The SEAD Model offers a definition to a narrow segment of the relatively new, and rapidly evolving field of social entrepreneurship. SEAD™ stands for Social Enterprises Advancing Democracy, and it highlights key features that make this a distinct business model that bridges the fields of business, philanthropy, arts, economics, and public policy and democracy.
1. Purpose-Driven Design
SEAD business models begin by identifying key social or environmental issues - defined by the United Nations 'global goals'. Then they develop a business to generate the revenue and resources to address those issues. United Nations Sustainable Development Goals; identify a social or environmental problem you want to solve.
2. People-Centered Solutions
SEAD process is designed to serve all stakeholders - including people, patrons, policy, and planet - not merely shareholders, profits, and more narrow metrics of success. Engages all stakeholders, not just shareholders. Because it recognizes that no one is disposable. . Asset-based development; not deficit-based aid. Solutions that scale; Democracy thrives to the extent that people shape and participate in civic life; collaboration over competition. Close the wealth-gap; build the economy from middle out.
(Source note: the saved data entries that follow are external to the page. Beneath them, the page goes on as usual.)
(* ===== verification/OrchestratorFacts.v ===== *)
(** * Properties of the orchestrator

    What a signal means, one-shot sweeps, the cooldown, the isolation of the pairs, the
    catch-up of missed bars, expiry, and the persistence round trip. *)
From S2P Require Import Prelude JsNum JsDate Types Instruments NewsCalendar RiskManager RiskFacts SweepDetector.
From S2P Require Import SweepFacts Structure Indicators Orchestrator.
(** ** State access *)

(** The state object a method of the pair works on. *)
Definition current (sym : string) (o : LiveSmcOrchestrator) : Res OrchestratorState :=
  match states o !! sym with
  | Some s => Ok s
  | None => res_map fresh_state (buildRiskManager sym o)
  end.

Lemma set_states_set_states m m' o : set_states m (set_states m' o) = set_states m o.
Proof. done. Qed.

(** [with_state] replaces the pair's entry and nothing else. *)
Lemma with_state_eq {A} sym (m : M OrchestratorState A) o :
  with_state sym m o =
  match current sym o with
  | Ok st => (set_states (<[sym := (m st).1]> (states o)) o, (m st).2)
  | Throw e => (o, Throw e)
  end.
Proof.
  unfold with_state, getOrCreateState, current.
  destruct (states o !! sym) as [st|]; simpl; [by destruct (m st)|].
  destruct (buildRiskManager sym o) as [r|e]; simpl; [|done].
  destruct (m (fresh_state r)). simpl. rewrite set_states_set_states. f_equal. f_equal.
  apply insert_insert_eq.
Qed.

(** The effective lengths of the arrays: the cursor's, or all of them. *)
Definition m15_len (m15 : list BacktestCandle) (cur : option Cursor) : Z :=
  match cur with Some c => cu_m15 c | None => zlen m15 end.
Definition h1_len (h1 : list BacktestCandle) (cur : option Cursor) : Z :=
  match cur with Some c => cu_h1 c | None => zlen h1 end.
Definition d1_len (d1 : list BacktestCandle) (cur : option Cursor) : Z :=
  match cur with Some c => cu_d1 c | None => zlen d1 end.

(** The view [evaluate] works on: the one its arguments determine, for the pair and its
    configuration, on at least 30 bars of each array. *)
Record view_of `{TechnicalIndicators} (ov : Overrides) (sym : string) (m15 h1 d1 : list BacktestCandle)
    (pre : option PrecomputedIndicators) (cur : option Cursor) (v : View) : Prop := {
  vo_cfg : getSmcPairConfig ov sym = Ok (v_cfg v);
  vo_made : exists ic, getInstrumentConfig sym = Ok ic /\ v_factor v = price_factor ic /\
    make_view sym (v_cfg v) (price_factor ic) m15 h1 d1 pre (m15_len m15 cur) (h1_len h1 cur) (d1_len d1 cur) = Ok v;
  vo_enough : 30 <= m15_len m15 cur /\ 30 <= h1_len h1 cur;
  vo_symbol : v_symbol v = sym;
  vo_arrays : v_m15 v = m15 /\ v_h1 v = h1 /\ v_d1 v = d1;
  vo_m15Len : v_m15Len v = m15_len m15 cur;
  vo_h1Len : v_h1Len v = h1_len h1 cur;
  vo_d1Len : v_d1Len v = d1_len d1 cur;
  vo_last : zlookup m15 (m15_len m15 cur - 1) = Some (v_lastM15 v);
}.

(** The arguments determine the view. *)
Lemma view_of_unique `{TechnicalIndicators} ov sym m15 h1 d1 pre cur v v' :
  view_of ov sym m15 h1 d1 pre cur v -> view_of ov sym m15 h1 d1 pre cur v' -> v = v'.
Proof.
  intros [Hc (ic & Hi & _ & Hm) _ _ _ _ _ _ _] [Hc' (ic' & Hi' & _ & Hm') _ _ _ _ _ _ _].
  rewrite Hc in Hc'. rewrite Hi in Hi'. injection Hc' as Hc'. injection Hi' as <-. rewrite <- Hc', Hm in Hm'.
  congruence.
Qed.

(** One call of [evaluate] either returns early or runs [evaluate_state] on the pair. *)
Lemma evaluate_inv `{TechnicalIndicators} ov envRisk sym m15 h1 d1 ctx pre cur o o' r :
  evaluate ov envRisk sym m15 h1 d1 ctx pre cur o = (o', r) ->
  (o' = o /\ r = Ok None) \/ (exists e, r = Throw e /\
      (o' = o \/ exists st, current sym o = Ok st /\ o' = set_states (<[sym := st]> (states o)) o)) \/
  exists st v, current sym o = Ok st /\ view_of ov sym m15 h1 d1 pre cur v /\
    o' = set_states (<[sym := (evaluate_state v ctx envRisk st).1]> (states o)) o /\
    r = (evaluate_state v ctx envRisk st).2.
Proof.
  unfold evaluate. fold (m15_len m15 cur) (h1_len h1 cur) (d1_len d1 cur).
  cbv zeta. destruct (_ || _) eqn:Hlen; [intros [= <- <-]; by left|].
  apply orb_false_iff in Hlen as [H15%Z.ltb_ge H1%Z.ltb_ge]. unfold m_bind, m_lift.
  destruct (getSmcPairConfig ov sym) as [cfg|e] eqn:Hcfg; [|intros [= <- <-]; right; left; eauto].
  destruct (getInstrumentConfig sym) as [ic|e] eqn:Hic; [|intros [= <- <-]; right; left; eauto].
  rewrite with_state_eq. destruct (current sym o) as [st|e] eqn:Hst; [|intros [= <- <-]; right; left; eauto].
  destruct (make_view _ _ _ _ _ _ _ _ _ _) as [v|e] eqn:Hv; simpl;
    [|intros [= <- <-]; right; left; eauto 10].
  intros [= <- <-]. right. right. exists st, v. split; [done|]. split; [|done]. pose proof Hv as Hmade.
  unfold make_view in Hv. destruct (indicators_or _ m15) as [mi|]; simpl in Hv; [|done].
  destruct (indicators_or _ h1) as [hi|]; simpl in Hv; [|done].
  destruct (match pre with Some _ => _ | None => _ end) as [di|]; simpl in Hv; [|done].
  destruct (zlookup m15 (m15_len m15 cur - 1)) as [lm|] eqn:Hl; [|done]. injection Hv as <-.
  split; try done. by exists ic.
Qed.

(** ** The queue *)
Lemma fire_loop_sound v ctx env actioned idxs : forall queue q sig,
  fire_loop v ctx env actioned idxs queue = (q, Ok (Some sig)) ->
  exists s, s ∈ queue /\ s ∈ q /\ try_setup v ctx env actioned s = Ok (Fire sig).
Proof.
  induction idxs as [|i rest IH]; intros queue q sig; simpl; [done|].
  destruct (zlookup queue i) as [s|] eqn:Hs; [|done].
  assert (Hin : s ∈ queue).
  { unfold zlookup in Hs. destruct (i <? 0); [done|]. by eapply list_elem_of_lookup_2. }
  destruct (try_setup v ctx env actioned s) as [[| |sig']|] eqn:Ht; [apply IH| | |done].
  - intros (s' & Hs' & Hq & Hf)%IH. exists s'. split; [|done].
    unfold splice1 in Hs'. destruct (i <? 0); [done|]. by eapply list_elem_of_delete_inv.
  - intros [= <- <-]. by exists s.
Qed.

(** The gates of one evaluation, on the state [st] they see. *)
Record gates_open (v : View) (ctx : LiveContext) (st : OrchestratorState) : Prop := {
  go_cooldown : cooldownBarsRemaining st <= 0;
  go_news : news_blocked v = false;
  go_zone : in_zone v = true;
  go_dow : dow_skipped v = false;
  go_risk : (canTrade (openTime (v_lastM15 v)) (totalOpenPositions ctx) (riskManager st)).2 = Ok true;
}.

Lemma trade_gates_open v ctx st st' :
  trade_gates v ctx st = (st', Ok true) ->
  gates_open v ctx st /\ pending st' = pending st /\ actionedSweeps st' = actionedSweeps st /\
  cooldownBarsRemaining st' = cooldownBarsRemaining st.
Proof.
  unfold trade_gates, rm_gate. destruct (Z.ltb_spec 0 (cooldownBarsRemaining st)); [done|].
  destruct (news_blocked v) eqn:Hn; [done|]. destruct (in_zone v) eqn:Hz; [|done].
  destruct (dow_skipped v) eqn:Hd; [done|]. simpl.
  destruct (canTrade _ _ _) as [r a] eqn:Hc. intros [= <- ->]. split; [|done].
  constructor; try done. by rewrite Hc.
Qed.

(** What makes a setup fire: every check of one turn of the queue loop passed. *)
Record setup_fires (v : View) (ctx : LiveContext) (env : num) (actioned : gset string)
    (s : PendingSetup) (sig : SmcLiveSignal) : Prop := {
  sf_stack : direction s ∉ openDirections ctx;
  sf_fresh : sweepTime s ∉ actioned;
  sf_symbol : sig_symbol sig = v_symbol v;
  sf_side : sig_side sig = direction s;
  sf_time : h1SweepTime sig = sweepTime s;
  sf_mode : sig_mode sig = mode s;
  sf_prices : exists spread, getSpread (v_symbol v) (openTime (v_lastM15 v)) = Ok spread /\
    let entry := entry_price v s spread in
    let sl := sl_price v s in
    let slPoints := nabs (entry - sl)%num in
    nleb slPoints (of_Z 0) = false /\
    too_loose (v_cfg v) s slPoints = false /\ sl_protective (direction s) entry sl = true /\
    too_wide v slPoints = false /\
    sig_entryPrice sig = round_price v entry /\ sig_slPrice sig = round_price v sl /\
    (exists g, structure_gates v s entry = Ok (Some g) /\ smcContext sig = smc_context v s g) /\
    total_lot v ctx env s entry slPoints = Ok (totalLot sig) /\
    too_small (v_cfg v) (totalLot sig) = false /\
    last (leg_tpPrice <$> legs sig) = Some (round_price v (target (direction s) entry slPoints (tp2R (v_cfg v))));
}.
3. Resilient Business Models
SEAD blends the scalability of technology and automation with the sustainability of social impact models, so creators can expand their reach and revenue, fuel ongoing impact, and ultimately spark systemic social change.Leverage technology, global access, and 24/7 automation to create sustainable business models using digital assets.
4. Bridge-Building Processes
Social entrepreneurs are in the business of building bridges, prioritizing "we" over "me". The SEAD model seeks to create mutual value and generate win-wins for relevant stakeholders, in order to 'grow the pie' rather than fight over slices.